• Concert Andreï Korobeinikov et Dmitri Makhtin (Sonates de Beethoven) à l’Opéra de Rouen

    Ce mardi douze février, je suis en corbeille à l’Opéra de Rouen, assez bien placé pour espérer voir les doigts du pianiste Andreï Korobeinikov. Celui-ci, avant de jouer, lit un texte en français, dans lequel il explique que le piano a un jeu mécanique, que le violon qui l’accompagnera lui donnera une voix humaine, et même une âme. Ce point de vue me semble parfaitement russe. Il va à l’encontre de celui de certains musicologues voulant que la musique se suffise à elle-même, qu’elle soit dégagée de l’émotion. Pour illustrer ou démentir ses propos, comme l’a finement remarqué l’une de mes voisines de derrière : « Que du Beethoven ! ».
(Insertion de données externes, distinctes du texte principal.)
(** ** The loop body on one item *)

Lemma process_item_dict m :
  process_item (JObj m) =
  category ← category_of (m !! "contexts");
  Ok (JObj (<["category" := JStr category]> m)).
Proof.
  unfold process_item, has_contexts, category_of; cbn.
  destruct (m !! "contexts") as [v|] eqn:Hv; cbn; [|done].
  destruct (py_len v) as [[|n]|e]; cbn; [done| |done].
  destruct (py_getitem0 v) as [pc|e]; cbn; [|done].
  by destruct (mapping_get pc "emotional").
Qed.

Lemma process_item_not_dict item :
  (∀ m, item ≠ JObj m) → process_item item = Raise TypeError.
Proof.
  intros Hm. unfold process_item, has_contexts.
  destruct item as [| | | | s|l|m]; cbn; try done.
  - by destruct (String.index 0 "contexts" s).
  - by destruct (existsb _ l).
  - by destruct (Hm m).
Qed.

Lemma process_item_Ok item o :
  process_item item = Ok o ↔
  ∃ m c, item = JObj m ∧ category_of (m !! "contexts") = Ok c ∧
         o = JObj (<["category" := JStr c]> m).
Proof.
  split.
  - destruct item as [| | | | s|l|m];
      try (by rewrite process_item_not_dict).
    rewrite process_item_dict, bind_Ok. intros (c & Hc & [= <-]). eauto.
  - intros (m & c & -> & Hc & ->). by rewrite process_item_dict, Hc.
Qed.

(** ** The lookup table *)

Lemma context_mapping_range k c :
  context_mapping !! k = Some c → c ∈ category_labels.
Proof.
  intros Hk. apply (elem_of_list_to_map_2 (M := gmap string)) in Hk.
  unfold category_labels.
  repeat (apply elem_of_cons in Hk as [[= _ <-]|Hk]; [set_solver|]).
  by apply elem_of_nil in Hk.
Qed.

Lemma category_labels_range c :
  c ∈ category_labels → ∃ k, context_mapping !! k = Some c.
Proof.
  unfold category_labels. rewrite !elem_of_cons, elem_of_nil.
  intros [->|[->|[->|[->|[->|[->|[->|[->|[->|[]]]]]]]]]].
  - by exists "conflict".
  - by exists "repair".
  - by exists "boundary".
  - by exists "planning".
  - by exists "co_parenting".
  - by exists "work/school".
  - by exists "safety".
  - by exists "misunderstanding".
  - by exists "general".
Qed.

Lemma category_labels_nonempty c : c ∈ category_labels → c ≠ "".
Proof.
  unfold category_labels. rewrite !elem_of_cons, elem_of_nil.
  intros H. repeat (destruct H as [->|H]; [done|]). done.
Qed.

Lemma mapping_get_label key c :
  mapping_get key "emotional" = Ok c → c ∈ category_labels.
Proof.
  destruct key as [| | | | s| |]; cbn; intros [= <-];
    try (unfold category_labels; set_solver).
  destruct (context_mapping !! s) as [v|] eqn:Hs; cbn.
  - by eapply context_mapping_range.
  - unfold category_labels; set_solver.
Qed.

(** ** The computed category *)

Lemma py_getitem0_len v x : py_getitem0 v = Ok x → ∃ n, py_len v = Ok (S n).
Proof.
  destruct v as [| | | | [|c s]|[|y l]|m]; cbn; try done; eauto.
Qed.

Lemma category_of_empty v :
  py_len v = Ok 0%nat → category_of (Some v) = Ok "general".
Proof. cbn. by intros ->. Qed.

Lemma category_of_first v pc :
  py_getitem0 v = Ok pc →
  category_of (Some v) = mapping_get pc "emotional".
Proof.
  intros Hpc. destruct (py_getitem0_len _ _ Hpc) as [n Hn].
  cbn. by rewrite Hn, Hpc.
Qed.

Lemma category_of_mapped v k c :
  py_getitem0 v = Ok (JStr k) → context_mapping !! k = Some c →
  category_of (Some v) = Ok c.
Proof. intros Hpc Hk. rewrite (category_of_first _ _ Hpc). cbn. by rewrite Hk. Qed.

Lemma category_of_unmapped v pc :
  py_getitem0 v = Ok pc → hashable pc →
  (∀ k, pc = JStr k → context_mapping !! k = None) →
  category_of (Some v) = Ok "emotional".
Proof.
  intros Hpc Hh Hk. rewrite (category_of_first _ _ Hpc).
  destruct pc as [| | | | s| |]; cbn in *; try done.
  by rewrite (Hk s).
Qed.

Lemma category_of_label contexts c :
  category_of contexts = Ok c → c ∈ category_labels.
Proof.
  destruct contexts as [v|]; cbn.
  - intros (n & _ & Hc)%bind_Ok. destruct n as [|n].
    + injection Hc as <-. unfold category_labels; set_solver.
    + apply bind_Ok in Hc as (pc & _ & Hc). by eapply mapping_get_label.
  - intros [= <-]. unfold category_labels; set_solver.
Qed.

(** ** The loop *)

Lemma process_items_Ok items out :
  process_items items = Ok out ↔
  Forall2 (λ item o, process_item item = Ok o) items out.
Proof.
  revert out. induction items as [|item rest IH]; intros out; cbn.
  - split; [intros [= <-]; constructor | by inversion 1].
  - rewrite bind_Ok. split.
    + intros (o & Ho & (out' & Hout & [= <-])%bind_Ok).
      constructor; [done | by apply IH].
    + inversion 1 as [|? o ? out' Ho Hout]; subst.
      exists o. split; [done|]. apply bind_Ok. exists out'.
      split; [by apply IH | done].
Qed.

Lemma process_data_list items doc' :
  process_data (JArr items) = Ok doc' ↔
  ∃ out, doc' = JArr out ∧ process_items items = Ok out.
Proof.
  cbn. rewrite bind_Ok. split.
  - intros (out & Hout & [= <-]). eauto.
  - intros (out & -> & Hout). eauto.
Qed.

Lemma process_data_lookup items out i item :
  process_items items = Ok out → items !! i = Some item →
  ∃ o, out !! i = Some o ∧ process_item item = Ok o.
Proof.
  intros Hout%process_items_Ok Hi.
  destruct (Forall2_lookup_l _ _ _ _ _ Hout Hi) as (o & Ho & Hitem). eauto.
Qed.



Example sample_run : process_data (JArr sample_items) = Ok (JArr sample_output).
Proof. vm_compute. reflexivity. Qed.

(** When the loop body can store only [c] in the dict [m], the record at
    the position of [m] in an output document carries [c]. *)
Lemma record_category_in_output m c items doc' i :
  (∀ c', category_of (m !! "contexts") = Ok c' → c' = c) →
  process_data (JArr items) = Ok doc' →
  items !! i = Some (JObj m) →
  ∃ out o, doc' = JArr out ∧ out !! i = Some o ∧ has_category o c.
Proof.
  intros Hm (out & -> & Hout)%process_data_list Hi.
  destruct (process_data_lookup _ _ _ _ Hout Hi) as (o & Ho & Hitem).
  exists out, o. split_and!; [done..|].
  apply process_item_Ok in Hitem as (? & c' & [= <-] & Hc & ->).
  apply Hm in Hc as ->.
  exists (<["category" := JStr c]> m). by rewrite lookup_insert_eq.
Qed.

(** ** The category of a record *)

(** C1: a record whose [contexts] is present and non-empty (it has a first
    element) and whose first element is a key [k] of [context_mapping] is
    processed without an exception, its [category] becomes the value the
    table gives for [k], whatever the record held under [category] before;
    and in every run that produces an output document, the record at the same
    position of the output carries that category. *)
Theorem mapped_context_category m contexts k c :
  m !! "contexts" = Some contexts →
  py_getitem0 contexts = Ok (JStr k) →
  context_mapping !! k = Some c →
  process_item (JObj m) = Ok (JObj (<["category" := JStr c]> m)) ∧
  ∀ items doc' i,
    process_data (JArr items) = Ok doc' → items !! i = Some (JObj m) →
    ∃ out o, doc' = JArr out ∧ out !! i = Some o ∧ has_category o c.
Proof.
  intros Hm Hpc Hk.
  pose proof (category_of_mapped _ _ _ Hpc Hk) as Hc. split.
  - by rewrite process_item_dict, Hm, Hc.
  - intros items doc' i. apply record_category_in_output.
    rewrite Hm, Hc. by intros c' [= <-].
Qed.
    Andreï Korobeinikov rapporte dans les coulisses le siège de la tourneuse de page dont il n’a pas besoin. Il attaque sans partition la Sonate numéro vingt-huit. Personnellement, je trouve que le piano seul c’est délectable quand celui qui en joue est bourré de talent (sorti à dix-neuf ans du Conservatoire de Moscou avec le titre de Meilleur musicien de la décennie, il a aussi un diplôme d’avocat de l’Université Européenne de Droit de Moscou, obtenu à dix-sept ans, d’où peut-être sa plaidoirie pour le violon).

    Celui-ci arrive pour la suite, la Sonate numéro dix, ainsi que la tourneuse de page dont on a réinstallé le siège. Dmitri Makhtin est entré à six ans au Conservatoire pour enfants surdoués, il a été lui aussi moult fois récompensé. Le duo est parfaitement huilé et fort applaudi.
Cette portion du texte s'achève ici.